### ACTIVITY
Please repeat each entry. Match every word exactly.

### SOURCE INFORMATION

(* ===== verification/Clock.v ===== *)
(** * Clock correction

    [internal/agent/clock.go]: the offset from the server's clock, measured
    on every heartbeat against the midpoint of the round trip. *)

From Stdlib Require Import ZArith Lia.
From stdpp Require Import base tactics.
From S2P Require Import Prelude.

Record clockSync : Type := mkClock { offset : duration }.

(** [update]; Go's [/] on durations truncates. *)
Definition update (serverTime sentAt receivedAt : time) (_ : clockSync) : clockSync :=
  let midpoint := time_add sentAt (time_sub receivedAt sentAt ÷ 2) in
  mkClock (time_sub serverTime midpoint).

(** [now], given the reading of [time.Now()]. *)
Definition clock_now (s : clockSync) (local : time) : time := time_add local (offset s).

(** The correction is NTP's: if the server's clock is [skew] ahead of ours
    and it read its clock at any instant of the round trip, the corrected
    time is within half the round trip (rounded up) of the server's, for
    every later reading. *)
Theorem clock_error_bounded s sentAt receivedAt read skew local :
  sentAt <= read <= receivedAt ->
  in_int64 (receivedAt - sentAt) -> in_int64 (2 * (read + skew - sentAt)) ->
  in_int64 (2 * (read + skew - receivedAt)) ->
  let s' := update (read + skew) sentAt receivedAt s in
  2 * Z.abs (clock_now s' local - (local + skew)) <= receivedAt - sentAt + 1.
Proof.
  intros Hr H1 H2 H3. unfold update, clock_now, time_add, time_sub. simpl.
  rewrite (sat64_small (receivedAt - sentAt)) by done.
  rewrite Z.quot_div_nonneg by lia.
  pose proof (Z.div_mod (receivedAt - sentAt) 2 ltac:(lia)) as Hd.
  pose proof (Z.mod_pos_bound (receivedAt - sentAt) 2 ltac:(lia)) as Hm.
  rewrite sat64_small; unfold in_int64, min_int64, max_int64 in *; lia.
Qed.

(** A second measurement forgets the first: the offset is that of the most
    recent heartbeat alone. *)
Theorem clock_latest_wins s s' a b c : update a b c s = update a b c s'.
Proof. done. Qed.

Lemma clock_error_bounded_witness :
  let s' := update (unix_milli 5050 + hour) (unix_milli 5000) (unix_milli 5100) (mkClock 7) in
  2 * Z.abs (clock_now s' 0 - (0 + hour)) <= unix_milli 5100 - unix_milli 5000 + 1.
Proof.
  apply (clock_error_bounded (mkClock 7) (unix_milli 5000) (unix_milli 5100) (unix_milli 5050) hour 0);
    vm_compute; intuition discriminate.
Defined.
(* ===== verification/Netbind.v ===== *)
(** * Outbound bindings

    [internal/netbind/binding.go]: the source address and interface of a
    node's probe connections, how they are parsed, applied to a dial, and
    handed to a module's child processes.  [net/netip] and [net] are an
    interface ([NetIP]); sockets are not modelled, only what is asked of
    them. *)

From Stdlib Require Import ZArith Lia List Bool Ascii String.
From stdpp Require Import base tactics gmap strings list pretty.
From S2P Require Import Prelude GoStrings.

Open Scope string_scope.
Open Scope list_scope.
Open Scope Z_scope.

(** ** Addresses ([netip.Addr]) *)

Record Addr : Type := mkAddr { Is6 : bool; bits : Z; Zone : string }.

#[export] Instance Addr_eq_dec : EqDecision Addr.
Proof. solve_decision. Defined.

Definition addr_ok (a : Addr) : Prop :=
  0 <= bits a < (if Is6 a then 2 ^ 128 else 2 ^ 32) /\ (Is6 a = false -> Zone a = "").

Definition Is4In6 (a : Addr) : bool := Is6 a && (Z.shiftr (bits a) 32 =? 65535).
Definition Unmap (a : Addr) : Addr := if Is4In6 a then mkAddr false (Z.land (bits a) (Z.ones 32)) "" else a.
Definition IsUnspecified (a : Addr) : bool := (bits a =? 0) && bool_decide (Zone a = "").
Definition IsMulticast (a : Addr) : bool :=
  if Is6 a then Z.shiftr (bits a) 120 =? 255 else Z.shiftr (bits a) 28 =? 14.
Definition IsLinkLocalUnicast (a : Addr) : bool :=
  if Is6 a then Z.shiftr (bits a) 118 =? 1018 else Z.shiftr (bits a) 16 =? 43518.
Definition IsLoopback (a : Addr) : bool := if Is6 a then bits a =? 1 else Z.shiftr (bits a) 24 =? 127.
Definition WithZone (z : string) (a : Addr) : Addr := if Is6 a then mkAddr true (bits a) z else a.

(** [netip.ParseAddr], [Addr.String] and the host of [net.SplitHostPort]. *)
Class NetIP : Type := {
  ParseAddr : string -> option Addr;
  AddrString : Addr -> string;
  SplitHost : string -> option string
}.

### OUTPUT OF THE EXERCISE
(* ===== verification/Clock.v ===== *)
(** * Clock correction

    [internal/agent/clock.go]: the offset from the server's clock, measured
    on every heartbeat against the midpoint of the round trip. *)

From Stdlib Require Import ZArith Lia.
From stdpp Require Import base tactics.
From S2P Require Import Prelude.

Record clockSync : Type := mkClock { offset : duration }.

(** [update]; Go's [/] on durations truncates. *)
Definition update (serverTime sentAt receivedAt : time) (_ : clockSync) : clockSync :=
  let midpoint := time_add sentAt (time_sub receivedAt sentAt ÷ 2) in
  mkClock (time_sub serverTime midpoint).

(** [now], given the reading of [time.Now()]. *)
Definition clock_now (s : clockSync) (local : time) : time := time_add local (offset s).

(** The correction is NTP's: if the server's clock is [skew] ahead of ours
    and it read its clock at any instant of the round trip, the corrected
    time is within half the round trip (rounded up) of the server's, for
    every later reading. *)
Theorem clock_error_bounded s sentAt receivedAt read skew local :
  sentAt <= read <= receivedAt ->
  in_int64 (receivedAt - sentAt) -> in_int64 (2 * (read + skew - sentAt)) ->
  in_int64 (2 * (read + skew - receivedAt)) ->
  let s' := update (read + skew) sentAt receivedAt s in
  2 * Z.abs (clock_now s' local - (local + skew)) <= receivedAt - sentAt + 1.
Proof.
  intros Hr H1 H2 H3. unfold update, clock_now, time_add, time_sub. simpl.
  rewrite (sat64_small (receivedAt - sentAt)) by done.
  rewrite Z.quot_div_nonneg by lia.
  pose proof (Z.div_mod (receivedAt - sentAt) 2 ltac:(lia)) as Hd.
  pose proof (Z.mod_pos_bound (receivedAt - sentAt) 2 ltac:(lia)) as Hm.
  rewrite sat64_small; unfold in_int64, min_int64, max_int64 in *; lia.
Qed.

(** A second measurement forgets the first: the offset is that of the most
    recent heartbeat alone. *)
Theorem clock_latest_wins s s' a b c : update a b c s = update a b c s'.
Proof. done. Qed.

Lemma clock_error_bounded_witness :
  let s' := update (unix_milli 5050 + hour) (unix_milli 5000) (unix_milli 5100) (mkClock 7) in
  2 * Z.abs (clock_now s' 0 - (0 + hour)) <= unix_milli 5100 - unix_milli 5000 + 1.
Proof.
  apply (clock_error_bounded (mkClock 7) (unix_milli 5000) (unix_milli 5100) (unix_milli 5050) hour 0);
    vm_compute; intuition discriminate.
Defined.
(* ===== verification/Netbind.v ===== *)
(** * Outbound bindings

    [internal/netbind/binding.go]: the source address and interface of a
    node's probe connections, how they are parsed, applied to a dial, and
    handed to a module's child processes.  [net/netip] and [net] are an
    interface ([NetIP]); sockets are not modelled, only what is asked of
    them. *)

From Stdlib Require Import ZArith Lia List Bool Ascii String.
From stdpp Require Import base tactics gmap strings list pretty.
From S2P Require Import Prelude GoStrings.

Open Scope string_scope.
Open Scope list_scope.
Open Scope Z_scope.

(** ** Addresses ([netip.Addr]) *)

Record Addr : Type := mkAddr { Is6 : bool; bits : Z; Zone : string }.

#[export] Instance Addr_eq_dec : EqDecision Addr.
Proof. solve_decision. Defined.

Definition addr_ok (a : Addr) : Prop :=
  0 <= bits a < (if Is6 a then 2 ^ 128 else 2 ^ 32) /\ (Is6 a = false -> Zone a = "").

Definition Is4In6 (a : Addr) : bool := Is6 a && (Z.shiftr (bits a) 32 =? 65535).
Definition Unmap (a : Addr) : Addr := if Is4In6 a then mkAddr false (Z.land (bits a) (Z.ones 32)) "" else a.
Definition IsUnspecified (a : Addr) : bool := (bits a =? 0) && bool_decide (Zone a = "").
Definition IsMulticast (a : Addr) : bool :=
  if Is6 a then Z.shiftr (bits a) 120 =? 255 else Z.shiftr (bits a) 28 =? 14.
Definition IsLinkLocalUnicast (a : Addr) : bool :=
  if Is6 a then Z.shiftr (bits a) 118 =? 1018 else Z.shiftr (bits a) 16 =? 43518.
Definition IsLoopback (a : Addr) : bool := if Is6 a then bits a =? 1 else Z.shiftr (bits a) 24 =? 127.
Definition WithZone (z : string) (a : Addr) : Addr := if Is6 a then mkAddr true (bits a) z else a.

(** [netip.ParseAddr], [Addr.String] and the host of [net.SplitHostPort]. *)
Class NetIP : Type := {
  ParseAddr : string -> option Addr;
  AddrString : Addr -> string;
  SplitHost : string -> option string
}.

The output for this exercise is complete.